--- Problem details ---
Only one stretch of the listing below is wanted. Give it again exactly, from the line with "(** ** Python strings *)" through the line with "Definition is_digit09 (c".

--- Source records ---
★ ★ ★ ★

(** * Translation-key reconciliation: i18n-sync.py and i18n-extract.py

    A shallow embedding of the two localisation scripts of the repository
    and the properties their specification states about them.

    Conventions of the embedding.
    - A Python [str] is a [string]: a sequence of code points below 256
      (Latin-1).  The character classes of Python ([str.isspace],
      [str.lower], the regular-expression class [\w]) are written out on
      that range.
    - A Python [dict] is an association list in insertion order
      ([dict V]); a well-formed one has no repeated key ([dict_wf]).
    - A Python [set] of keys is a [gset string].  Its iteration order is
      not fixed by the language, so code that loops over a set takes the
      order as a parameter ([iter]) that enumerates the set.
    - The file system is a finite map from paths to file contents. *)

From stdpp Require Import gmap strings list sorting.
From Stdlib Require Import Ascii String ZArith.

Local Open Scope string_scope.
Local Open Scope bool_scope.
Local Open Scope list_scope.

(** ** Python strings *)

Module PyStr.

Definition ord (c : ascii) : N := N_of_ascii c.

Definition in_range (lo hi : N) (c : ascii) : bool :=
  (lo <=? ord c)%N && (ord c <=? hi)%N.

(** The regular-expression classes [[a-z]], [[A-Z]], [[0-9]]. *)
Definition is_lower_az (c : ascii) : bool := in_range 97 122 c.
Definition is_upper_AZ (c : ascii) : bool := in_range 65 90 c.
Definition is_digit09 (c : ascii) : bool := in_range 48 57 c.
Definition is_underscore (c : ascii) : bool := (ord c =? 95)%N.
Definition is_newline (c : ascii) : bool := (ord c =? 10)%N.

(** [[a-z0-9_]] *)
Definition is_snake_body (c : ascii) : bool :=
  is_lower_az c || is_digit09 c || is_underscore c.

(** [[a-z0-9]] *)
Definition is_lower_or_digit (c : ascii) : bool :=
  is_lower_az c || is_digit09 c.

(** The class [.] of [re] without DOTALL: anything but a line feed. *)
Definition is_dot (c : ascii) : bool := negb (is_newline c).

(** [str.isspace] on one character: TAB..CR, FS..US, SPACE, NEL, NBSP. *)
Definition is_space (c : ascii) : bool :=
  in_range 9 13 c || in_range 28 32 c || (ord c =? 133)%N || (ord c =? 160)%N.

(** The class [\w] of a [str] pattern: alphanumeric in the Unicode
    sense, or the underscore. *)
Definition is_word (c : ascii) : bool :=
  is_lower_az c || is_upper_AZ c || is_digit09 c || is_underscore c
  || (ord c =? 170)%N || (ord c =? 178)%N || (ord c =? 179)%N
  || (ord c =? 181)%N || (ord c =? 185)%N || (ord c =? 186)%N
  || in_range 188 190 c || in_range 192 214 c || in_range 216 246 c
  || in_range 248 255 c.

(** [str.isupper] on one character: the letters that [str.lower]
    changes. *)
Definition is_upper (c : ascii) : bool :=
  is_upper_AZ c || in_range 192 214 c || in_range 216 222 c.

(** [str.lower] on one character. *)
Definition lower_char (c : ascii) : ascii :=
  if is_upper c then ascii_of_N (ord c + 32) else c.

Fixpoint lower (s : string) : string :=
  match s with
  | "" => ""
  | String c r => String (lower_char c) (lower r)
  end.

(** The line feed, as a string. *)
Definition LF : string := String (ascii_of_N 10) "".

Definition is_empty (s : string) : bool :=
  match s with "" => true | _ => false end.

Fixpoint lstrip (p : ascii → bool) (s : string) : string :=
  match s with
  | "" => ""
  | String c r => if p c then lstrip p r else s
  end.

Fixpoint rstrip (p : ascii → bool) (s : string) : string :=
  match s with
  | "" => ""
  | String c r =>
      let r' := rstrip p r in
      if p c && is_empty r' then "" else String c r'
  end.

(** [s.strip()] is [strip is_space s]; [s.strip("_")] is
    [strip is_underscore s]. *)
Definition strip (p : ascii → bool) (s : string) : string :=
  rstrip p (lstrip p s).

(** [needle in s] *)
Fixpoint contains (needle s : string) : bool :=
  String.prefix needle s ||
  match s with
  | "" => false
  | String _ r => contains needle r
  end.

(** [s.split('\n')]: never empty, one more part than line feeds. *)
Fixpoint split_lines (s : string) : list string :=
  match s with
  | "" => [""]
  | String c r =>
      if is_newline c then "" :: split_lines r
      else match split_lines r with
           | [] => [String c ""]
           | l :: ls => String c l :: ls
           end
  end.

Fixpoint existsb (p : ascii → bool) (s : string) : bool :=
  match s with
  | "" => false
  | String c r => p c || existsb p r
  end.

(** What a greedy [[p]*] consumes at the start of [s]: the longest
    prefix made of characters of [p]; then its length, and what is
    left after it. *)
Fixpoint span (p : ascii → bool) (s : string) : string :=
  match s with
  | "" => ""
  | String c r => if p c then String c (span p r) else ""
  end.

Fixpoint span_len (p : ascii → bool) (s : string) : nat :=
  match s with
  | "" => 0
  | String c r => if p c then S (span_len p r) else 0
  end.

Fixpoint after_span (p : ascii → bool) (s : string) : string :=
  match s with
  | "" => ""
  | String c r => if p c then after_span p r else s
  end.

Fixpoint forallb (p : ascii → bool) (s : string) : bool :=
  match s with
  | "" => true
  | String c r => p c && forallb p r
  end.

End PyStr.

(** ** Python dictionaries, in insertion order *)

Abbreviation dict V := (list (string * V)).

Module PyDict.
Section ops.
Context {V : Type}.

Definition keys (d : dict V) : list string := d.*1.

(** [d[k]], with [None] for [KeyError]; also [d.get(k)]. *)
Fixpoint get (d : dict V) (k : string) : option V :=
  match d with
  | [] => None
  | (k', v) :: d' => if decide (k' = k) then Some v else get d' k
  end.

(** [k in d] *)
Definition mem (k : string) (d : dict V) : bool :=
  bool_decide (k ∈ keys d).

(** [d[k] = v]: an existing key keeps its position, a new one goes
    last. *)
Fixpoint set (d : dict V) (k : string) (v : V) : dict V :=
  match d with
  | [] => [(k, v)]
  | (k', v') :: d' =>
      if decide (k' = k) then (k, v) :: d' else (k', v') :: set d' k v
  end.

Definition dict_wf (d : dict V) : Prop := NoDup (keys d).
End ops.

(** [d[k].append(x)] on a [defaultdict(list)]: a missing key starts
    from the empty list. *)
Definition append_item {A} (d : dict (list A)) (k : string) (x : A)
  : dict (list A) :=
  match get d k with
  | Some xs => set d k (xs ++ [x])%list
  | None => set d k [x]
  end.
End PyDict.

Abbreviation schema_key := "$schema".

(** ** The file system seen by the scripts *)

Module FS.
(** Paths to the content of the regular file stored there. *)
Abbreviation t := (gmap string string).

(** [Path.exists] *)
Definition exists_ (fs : t) (p : string) : bool :=
  bool_decide (is_Some (fs !! p)).

(** [Path.rename] with the POSIX behaviour: an existing target is
    replaced.  Called only on a source that exists. *)
Definition rename (fs : t) (src dst : string) : t :=
  match fs !! src with
  | Some content => <[dst := content]> (delete src fs)
  | None => fs
  end.

(** [Path.unlink] *)
Definition unlink (fs : t) (p : string) : t := delete p fs.

(** What can go wrong inside the [try] block of [save_json]: the
    rename to the backup name raises, [open] raises before the file is
    created, the dump raises after [written] reached the file, or
    removing the backup raises. *)
Inductive fault :=
| NoFault
| RenameFails
| OpenFails
| DumpFails (written : string)
| UnlinkFails.

(** A computation of the [try] block: it ends normally or raises, in
    both cases with the file system it leaves behind. *)
Inductive outcome :=
| Done (fs : t)
| Raised (fs : t).
End FS.

(** ** i18n-sync.py *)

Module Sync.
Import PyStr PyDict.

(** *** Naming convention *)

(** The part [[a-z0-9_]*$] of the pattern: [$] matches at the end of
    the string and also just before a line feed that ends it. *)
Fixpoint snake_tail (s : string) : bool :=
  match s with
  | "" => true
  | String c r =>
      (is_snake_body c && snake_tail r) || (is_newline c && is_empty r)
  end.

(** [bool(re.match(r"^[a-z][a-z0-9_]*$", key))] *)
Definition validate_snake_case (key : string) : bool :=
  match key with
  | "" => false
  | String c r => is_lower_az c && snake_tail r
  end.

(** Does ["(.)([A-Z][a-z]+)"] match at [String c r]?  The answer is the
    number of characters group 2 covers. *)
Definition hump_at (c : ascii) (r : string) : option nat :=
  match r with
  | "" => None
  | String u r' =>
      if is_dot c && is_upper_AZ u && (0 <? span_len is_lower_az r')%nat
      then Some (S (span_len is_lower_az r')) else None
  end.

(** Does ["([a-z0-9])([A-Z])"] match at [String c r]? *)
Definition boundary_at (c : ascii) (r : string) : option nat :=
  match r with
  | "" => None
  | String u _ =>
      if is_lower_or_digit c && is_upper_AZ u then Some 1 else None
  end.

(** [re.sub(pattern, r"\1_\2", s)] for a pattern whose group 1 is one
    character and whose match at a position is decided by [match_at]:
    matches are taken leftmost and do not overlap, so the [skip]
    characters of group 2 are copied without being tried. *)
Fixpoint sub_underscore (match_at : ascii → string → option nat)
    (skip : nat) (s : string) : string :=
  match s with
  | "" => ""
  | String c r =>
      match skip with
      | S n => String c (sub_underscore match_at n r)
      | O =>
          match match_at c r with
          | Some n => String c (String "_" (sub_underscore match_at n r))
          | None => String c (sub_underscore match_at 0 r)
          end
      end
  end.

(** [re.sub("_+", "_", s)]; [in_run] says that the previous character
    belonged to the run being replaced. *)
Fixpoint squeeze_underscores (in_run : bool) (s : string) : string :=
  match s with
  | "" => ""
  | String c r =>
      if is_underscore c
      then if in_run then squeeze_underscores true r
           else String "_" (squeeze_underscores true r)
      else String c (squeeze_underscores false r)
  end.

Definition suggest_snake_case (key : string) : string :=
  let s1 := sub_underscore hump_at 0 key in
  let s2 := lower (sub_underscore boundary_at 0 s1) in
  let s3 := squeeze_underscores false s2 in
  strip is_underscore s3.

(** *** Sorting *)

(** [sorted] on strings: ascending code points.  Keys of a dictionary
    are distinct, so the result is the one sorted arrangement. *)
Definition sorted (ks : list string) : list string :=
  merge_sort String.le ks.

(** The loop [for key in ...: sorted_data[key] = data[key]]. *)
Fixpoint copy_keys (data : dict string) (ks : list string)
    (sorted_data : dict string) : option (dict string) :=
  match ks with
  | [] => Some sorted_data
  | key :: ks' =>
      v ← get data key;
      copy_keys data ks' (set sorted_data key v)
  end.

(** [None] stands for a [KeyError]. *)
Definition sort_keys_alphabetically (data : dict string)
  : option (dict string) :=
  sorted_data ←
    (if mem schema_key data
     then v ← get data schema_key; Some (set [] schema_key v)
     else Some []);
  copy_keys data (sorted (filter (λ k, k ≠ schema_key) (keys data)))
    sorted_data.
(** C8. Two detectors built from the same table, window and date arguments
    with sigmas [s1 <= s2]: the one with the larger sigma returns at most as
    many outliers, and flags no index the other does not flag.  (Neither
    sigma has to be non-negative: the standard deviation is.) *)
Theorem sigma_monotone
        (parse_timestamp : string -> option Z)
        (strptime_opt : string -> string -> option Z)
        (window_size : Z) (s1 s2 : R) (start_date end_date : option string)
        (df df1 df2 : DataFrame) (self1 self2 : t) :
  __init__ parse_timestamp strptime_opt window_size s1 start_date end_date df
  = (Ok self1, df1) ->
  __init__ parse_timestamp strptime_opt window_size s2 start_date end_date df
  = (Ok self2, df2) ->
  (0 <= window_size)%Z ->
  (s1 <= s2)%R ->
  exists found1 found2,
    find_outliers self1 = Ok found1 /\
    find_outliers self2 = Ok found2 /\
    (len found2 <= len found1)%Z /\
    forall i, classify self2 i <> [] -> classify self1 i <> [].
Proof.
  intros H1 H2 HW Hs.
  destruct (init_inv _ _ _ _ _ _ _ _ _ H1) as (ts1 & se1 & _ & Hts1 & _ & _ & _ & E1).
  destruct (init_inv _ _ _ _ _ _ _ _ _ H2) as (ts2 & se2 & _ & Hts2 & _ & _ & _ & E2).
  rewrite Hts1 in Hts2. inversion Hts2; subst ts2.
  assert (Hdata : data self1 = data self2) by (subst; reflexivity).
  assert (Hdate : date self1 = date self2) by (subst; reflexivity).
  assert (HN : N self1 = N self2) by (subst; reflexivity).
  assert (Hsg : (sigma self1 <= sigma self2)%R) by (subst; assumption).
  assert (HN1 : (0 <= N self1)%Z) by (subst; assumption).
  assert (HN2 : (0 <= N self2)%Z) by (subst; assumption).
  destruct (find_outliers_records self1 HN1) as (f1 & Hf1 & Hr1).
  destruct (find_outliers_records self2 HN2) as (f2 & Hf2 & Hr2).
  exists f1, f2. repeat split; trivial.
  - unfold len, Py.len. rewrite Hr1, Hr2.
    apply Nat2Z.inj_le. now apply outliers_of_sigma_le.
  - intros i. now apply classify_sigma_le.
Qed.

Lemma sigma_monotone_witness :
  exists found1 found2,
    find_outliers (Sample.detector 0 2 13 3 1 20200101 20200103) = Ok found1 /\
    find_outliers (Sample.detector 0 2 13 3 (3 / 2) 20200101 20200103) = Ok found2 /\
    (len found2 <= len found1)%Z /\
    forall i, classify (Sample.detector 0 2 13 3 (3 / 2) 20200101 20200103) i <> [] ->
              classify (Sample.detector 0 2 13 3 1 20200101 20200103) i <> [].
Proof.
  apply (sigma_monotone Sample.parse_timestamp Sample.strptime_opt 3 1 (3 / 2) None None
           (Sample.january 0 2 13)
           (Sample.january_coerced 0 2 13) (Sample.january_coerced 0 2 13)).
  - reflexivity.
  - reflexivity.
  - lia.
  - lra.
Defined.

(** ** The tagged result *)

(** C1. For a detector with a non-negative window, [get_outliers] answers
    ('Sucess', 'No anomalies found') exactly when [find_outliers] found
    nothing, and otherwise ('Failure', records) where the records are those
    of [find_outliers] whose date lies in [start, end], both ends included.
    The tag follows the set before the date filter. *)
Theorem get_outliers_tag (self : t) :
  (0 <= N self)%Z ->
  exists found,
    find_outliers self = Ok found /\
    (records found = [] ->
     get_outliers self = Ok ("Sucess"%string, Message "No anomalies found")) /\
    (records found <> [] ->
     get_outliers self
     = Ok ("Failure"%string,
           Table (filter (in_range (start self) (end_ self)) (records found)))) /\
    (forall r, In r (filter (in_range (start self) (end_ self)) (records found))
               <-> In r (records found) /\ (start self <= Date r <= end_ self)%Z).
Proof.
  intros HN. destruct (find_outliers_records self HN) as (found & Hf & Hrec).
  exists found. split; [assumption|]. unfold get_outliers. rewrite Hf. cbn [rbind].
  unfold len, Py.len. split; [|split].
  - intros ->. reflexivity.
  - intros Hne. destruct (records found) as [|r l]; [congruence | reflexivity].
  - intros r. rewrite filter_In. unfold in_range. rewrite andb_true_iff.
    rewrite Z.geb_le, Z.leb_le. tauto.
Qed.
(** ** Exit status *)

(** C4.  When the request is read, [execute_tool_code] returns an envelope
    with [ok] false, [main] prints it and the process ends with status 0.
    When the request cannot be read the process prints the envelope "Runner
    error: ..." and ends with status 1; the status is 1 in that case only,
    and the request cannot be read exactly when [json.loads] refuses the
    input, when the value it returns has no member [code], or when the
    decoding of that member from base64 or from UTF-8 fails. *)
Theorem C4_exit_status (P : Platform) (w : process) :
  match decode_request P (stdin w) with
  | Err e =>
      run_process P w
        = (Exited 1, print_line (error_text ("Runner error: " +:+ exc_str e)) w)
  | Ok (src, params) =>
      exists msg w1,
        execute_tool_code P src params w = (Returned (envelope_error msg), w1) /\
        run_process P w = (Exited 0, print_line (error_text msg) w1)
  end /\
  (fst (run_process P w) = Exited 1 <-> exists e, decode_request P (stdin w) = Err e) /\
  (forall e,
      decode_request P (stdin w) = Err e <->
      json_loads P (stdin w) = Err e \/
      exists input_data,
        json_loads P (stdin w) = Ok input_data /\
        (subscript input_data "code" = Err e \/
         exists code_field,
           subscript input_data "code" = Ok code_field /\
           (b64decode P code_field = Err e \/
            exists raw, b64decode P code_field = Ok raw /\ utf8_decode P raw = Err e))).
Proof.
  split; [|split].
  - destruct (decode_request P (stdin w)) as [[src params]|e] eqn:Hd.
    + destruct (run_process_decoded P w src params Hd) as (msg & Hm & _ & Hr).
      exists msg, (disarm (snd (stop P src w))).
      split; [rewrite execute_tool_code_stop, Hm; reflexivity|exact Hr].
    + exact (run_process_undecoded P w e Hd).
  - destruct (decode_request P (stdin w)) as [[src params]|e] eqn:Hd.
    + destruct (run_process_decoded P w src params Hd) as (msg & _ & _ & ->).
      split; [discriminate|]. intros [e He]. discriminate He.
    + rewrite (run_process_undecoded P w e Hd). split; eauto.
  - intros e. unfold decode_request.
    destruct (json_loads P (stdin w)) as [input_data|e0] eqn:Hj.
    2:{ split; [intros H; left; congruence|].
        intros [H|(v & H & _)]; congruence. }
    destruct (subscript input_data "code") as [code_field|e1] eqn:Hs.
    2:{ split.
        - intros H. right. exists input_data. split; [reflexivity|]. left. congruence.
        - intros [H|(v & Hv & [H|(c & Hc & _)])]; [congruence| |];
            invert Hv; congruence. }
    destruct (b64decode P code_field) as [raw|e2] eqn:Hb.
    2:{ split.
        - intros H. right. exists input_data. split; [reflexivity|]. right.
          exists code_field. split; [exact Hs|]. left. congruence.
        - intros [H|(v & Hv & [H|(c & Hc & [H|(raw & Hr & _)])])];
            [congruence| | |]; invert Hv; [congruence| |];
            rewrite Hs in Hc; invert Hc; congruence. }
    destruct (utf8_decode P raw) as [code_content|e3] eqn:Hu.
    2:{ split.
        - intros H. right. exists input_data. split; [reflexivity|]. right.
          exists code_field. split; [exact Hs|]. right.
          exists raw. split; [exact Hb|]. congruence.
        - intros [H|(v & Hv & [H|(c & Hc & [H|(raw' & Hr & H)])])];
            [congruence| | |]; invert Hv; [congruence| |];
            rewrite Hs in Hc; invert Hc; [congruence|];
            rewrite Hb in Hr; invert Hr; congruence. }
    assert (exists params, get_default input_data "params" (PyDict []) = Ok params)
      as [params ->].
    { destruct input_data; try discriminate Hs. cbn [get_default].
      destruct (assoc_get "params" items); eauto. }
    split; [discriminate|].
    intros [H|(v & Hv & [H|(c & Hc & [H|(raw' & Hr & H)])])];
      [congruence| | |]; invert Hv; [congruence| |];
      rewrite Hs in Hc; invert Hc; [congruence|];
      rewrite Hb in Hr; invert Hr; congruence.
Qed.
(** The symmetry feature of a valid image is the score of lines 174-176
    on the grayscale image. *)
Lemma symmetry_feature lib image :
  disease_fault lib image = None ->
  exists features,
    extract_disease_features lib image = Ok features
    /\ PyDict.get features "symmetry_score"
       = Some (symmetry_score (disease_gray lib image)).
Proof.
  intros Hvalid.
  destruct (extract_disease_features_entries lib image Hvalid)
    as (yellow & entropy & spots & edges & Hfeatures).
  pose proof (lbp_histogram_length
                (local_binary_pattern lib (disease_gray lib image)
                   LBP_POINTS LBP_RADIUS "uniform")) as Hlen.
  cbv zeta in Hfeatures.
  set (hist := lbp_histogram _) in *. clearbody hist.
  eexists. split; [exact Hfeatures |].
  explode hist Hlen.
  reflexivity.
Qed.

(** The evaluation of C8 on the sample library. *)
Lemma disease_features_names_and_histogram_witness :
  exists features,
    extract_disease_features Sample.lib Sample.green_patch = Ok features
    /\ length features = 37%nat
    /\ PyDict.keys features = canonical_order
    /\ length (select_features features lbp_names) = 26%nat
    /\ (Qabs (sumQ (select_features features lbp_names) - 1) <= epsilon)%Q.
Proof.
  apply (disease_features_names_and_histogram Sample.lib Sample.green_patch).
  - reflexivity.
  - vm_compute. reflexivity.
Defined.

(** ** The symmetry score *)

Lemma gray_step_score : (symmetry_score Sample.gray_step == 0)%Q.
Proof. vm_compute. reflexivity. Qed.

Lemma gray_step_mean_absolute_difference :
  (mean_absolute_difference_score Sample.gray_step == 254 # 255)%Q.
Proof. vm_compute. reflexivity. Qed.

(** C9 (evaluation). On the 640 x 640 image whose left half is black and
    whose right half has the gray level 1, the feature [symmetry_score] is
    0, where 1 minus the mean absolute difference of the halves over 255
    is 254/255: the difference [left - right] of the [uint8] samples 0 and
    1 wraps around to 255. *)
Theorem symmetry_score_wraps_around lib :
  disease_fault lib Sample.step_image = None ->
  disease_gray lib Sample.step_image = Sample.gray_step ->
  exists features score,
    extract_disease_features lib Sample.step_image = Ok features
    /\ PyDict.get features "symmetry_score" = Some score
    /\ (score == 0)%Q
    /\ (mean_absolute_difference_score Sample.gray_step == 254 # 255)%Q
    /\ ~ (score == mean_absolute_difference_score Sample.gray_step)%Q.
Proof.
  intros Hvalid Hgray.
  destruct (symmetry_feature lib _ Hvalid) as (features & Hfeatures & Hscore).
  rewrite Hgray in Hscore.
  exists features, (symmetry_score Sample.gray_step).
  split; [exact Hfeatures |].
  split; [exact Hscore |].
  split; [exact gray_step_score |].
  split; [exact gray_step_mean_absolute_difference |].
  rewrite gray_step_score, gray_step_mean_absolute_difference. discriminate.
Qed.

(** The evaluation of C9 on the sample library. *)
Lemma symmetry_score_wraps_around_witness :
  exists features score,
    extract_disease_features Sample.lib Sample.step_image = Ok features
    /\ PyDict.get features "symmetry_score" = Some score
    /\ (score == 0)%Q
    /\ (mean_absolute_difference_score Sample.gray_step == 254 # 255)%Q
    /\ ~ (score == mean_absolute_difference_score Sample.gray_step)%Q.
Proof.
  apply (symmetry_score_wraps_around Sample.lib).
  - reflexivity.
  - vm_compute. reflexivity.
Defined.

(** *** The range of the score *)

Lemma sumZ_bounds l :
  Forall (fun v => 0 <= v <= 255) l ->
  0 <= sumZ l <= 255 * Z.of_nat (length l).
Proof.
  induction 1 as [| v l Hv _ IH]; cbn [sumZ fold_right length].
  - lia.
  - fold (sumZ l). lia.
Qed.

Lemma np_mean_bounds a :
  Forall (fun v => 0 <= v <= 255) (ravel a) ->
  (0 <= np_mean a /\ np_mean a <= 255)%Q.
Proof.
  intro Hall. pose proof (sumZ_bounds _ Hall) as Hsum.
  unfold np_mean.
  set (s := sumZ (ravel a)) in *. set (n := length (ravel a)) in *.
  clearbody s n.
  destruct n as [| n].
  - assert (s = 0) by (cbn in Hsum; lia). subst s.
    split; unfold Qle, Qdiv, Qmult, Qinv; cbn; lia.
  - assert (Hn : (0 < inject_Z (Z.of_nat (S n)))%Q) by (unfold Qlt; cbn; lia).
    split.
    + apply Qle_shift_div_l; [exact Hn |].
      rewrite Qmult_0_l. unfold Qle; cbn; lia.
    + apply Qle_shift_div_r; [exact Hn |].
      unfold Qle, Qmult. cbn [Qnum Qden inject_Z]. lia.
Qed.

Lemma zip_with_Forall {A B C} (f : A -> B -> C) (P : C -> Prop) xs ys :
  (forall x y, P (f x y)) -> Forall P (zip_with f xs ys).
Proof.
  intro Hf. unfold zip_with. apply Forall_forall. intros z Hz.
  apply in_map_iff in Hz. destruct Hz as ([x y] & <- & _). apply Hf.
Qed.

Lemma wrapped_difference_bounds gray half :
  Forall (fun v => 0 <= v <= 255)
    (ravel (zip_with (zip_with (fun l r => Z.abs (uint8_sub l r)))
              (map (firstn half) gray)
              (cv2_flip_1 (map (skipn half) gray)))).
Proof.
  unfold ravel. apply Forall_concat.
  apply zip_with_Forall. intros row row'.
  apply zip_with_Forall. intros l r.
  unfold uint8_sub. pose proof (Z.mod_pos_bound (l - r) 256). lia.
Qed.

(** The score of lines 174-176 lies in [0, 1] on every grayscale image. *)
Lemma symmetry_score_in_unit_interval gray :
  in_unit_interval (symmetry_score gray).
Proof.
  unfold symmetry_score. cbv zeta.
  destruct (np_mean_bounds _ (wrapped_difference_bounds gray (shape1 gray / 2)))
    as [Hlo Hhi].
  set (m := np_mean _) in *. clearbody m.
  assert (H0 : (0 <= m / 255)%Q).
  { apply Qle_shift_div_l; [reflexivity |]. rewrite Qmult_0_l. exact Hlo. }
  assert (H1 : (m / 255 <= 1)%Q).
  { apply Qle_shift_div_r; [reflexivity |]. rewrite Qmult_1_l. exact Hhi. }
  unfold in_unit_interval. split.
  - setoid_replace 0%Q with (1 - 1)%Q by reflexivity.
    apply Qplus_le_r. apply Qopp_le_compat. exact H1.
  - setoid_replace 1%Q with (1 - 0)%Q at 2 by reflexivity.
    apply Qplus_le_r. apply Qopp_le_compat. exact H0.
Qed.

(** ** The outcome of every request *)

Ltac by_confidence :=
  unfold confidence_or;
  repeat match goal with
         | H : ?x = _ |- context [match ?x with _ => _ end] => rewrite H
         end;
  reflexivity.

Section Outcome.

Variable env : Env.
Variable self : BasilDiseasePredictor.

(** The confidence of the health stage. *)
Lemma health_confidence_exact key health_model health_features label w :
  post (health_confidence_of key (Some health_model) health_features label) w
    (fun c _ => c = confidence_or 0.95 health_model (PyList health_features) label)
    (fun _ _ => False).
Proof. wp; by_confidence. Qed.

(** The disease stage yields a label and a confidence only as
    [disease_classified] says. *)
Lemma disease_infer_outcome start_time model_type key disease_model disease_features w :
  post (disease_infer env self start_time model_type key disease_model disease_features) w
    (fun pc _ =>
       match pc with
       | inl r => success r = false
       | inr (label, c) =>
           exists m,
             disease_model = Some m
             /\ disease_classified self model_type m disease_features label c
       end)
    (fun _ _ => True).
Proof.
  unfold disease_infer, disease_classified.
  destruct (String.eqb model_type "knn" && PyDict.mem "knn_disease" (models self))
    eqn:Hbranch.
  - destruct disease_model as [m |];
      [destruct (sklearn.feature_names_in_ m) as [names |] eqn:Hnames |];
      wp.
    all: try exact I; try reflexivity.
    all: change (features_list_of disease_features)
           with (select_features disease_features canonical_order) in *.
    all: eexists; split; [reflexivity |];
      unfold knn_input; rewrite Hnames;
      rewrite <- ?features_dict_of_values;
      (split; [assumption | by_confidence]).
  - destruct disease_model as [m |];
      [destruct (sklearn.feature_names_in_ m) as [names |] eqn:Hnames |];
      wp.
    all: try exact I; try reflexivity.
    all: eexists; split; [reflexivity |];
      exists names; split; [exact Hnames |];
      unfold frame_input, standard_confidence;
      rewrite <- (features_dict_of_values disease_features),
        <- (features_dict_of_keys disease_features);
      (split; [assumption |]);
      repeat match goal with
             | H : ?x = _ |- context [match ?x with _ => _ end] => rewrite H
             end;
      first [reflexivity | eexists; split; eassumption].
Qed.

(** The label is resolved only through the encoder of the backend. *)
Lemma label_resolve_outcome start_time model_type label c w :
  post (label_resolve env self start_time model_type label c) w
    (fun r _ =>
       success r = true ->
       exists encoder disease_name info,
         PyDict.get (label_encoders self) (encoder_key_of self model_type)
         = Some (Some encoder)
         /\ sklearn.inverse_transform encoder label = Ok disease_name
         /\ get_disease_info disease_name = Some info
         /\ diseased_result r info c)
    (fun _ _ => True).
Proof.
  unfold label_resolve, encoder_key_of.
  destruct (PyDict.mem model_type (label_encoders self)) eqn:Hown; wp.
  all: try exact I; try (cbn; discriminate).
  all: intros _; do 3 eexists;
    (split; [first [reflexivity | eassumption] |]);
    (split; [eassumption |]); (split; [eassumption |]);
    repeat split.
Qed.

★ ★ ★ ★

--- Solution to this task ---
(** ** Python strings *)

Module PyStr.

Definition ord (c : ascii) : N := N_of_ascii c.

Definition in_range (lo hi : N) (c : ascii) : bool :=
  (lo <=? ord c)%N && (ord c <=? hi)%N.

(** The regular-expression classes [[a-z]], [[A-Z]], [[0-9]]. *)
Definition is_lower_az (c : ascii) : bool := in_range 97 122 c.
Definition is_upper_AZ (c : ascii) : bool := in_range 65 90 c.
Definition is_digit09 (c : ascii) : bool := in_range 48 57 c.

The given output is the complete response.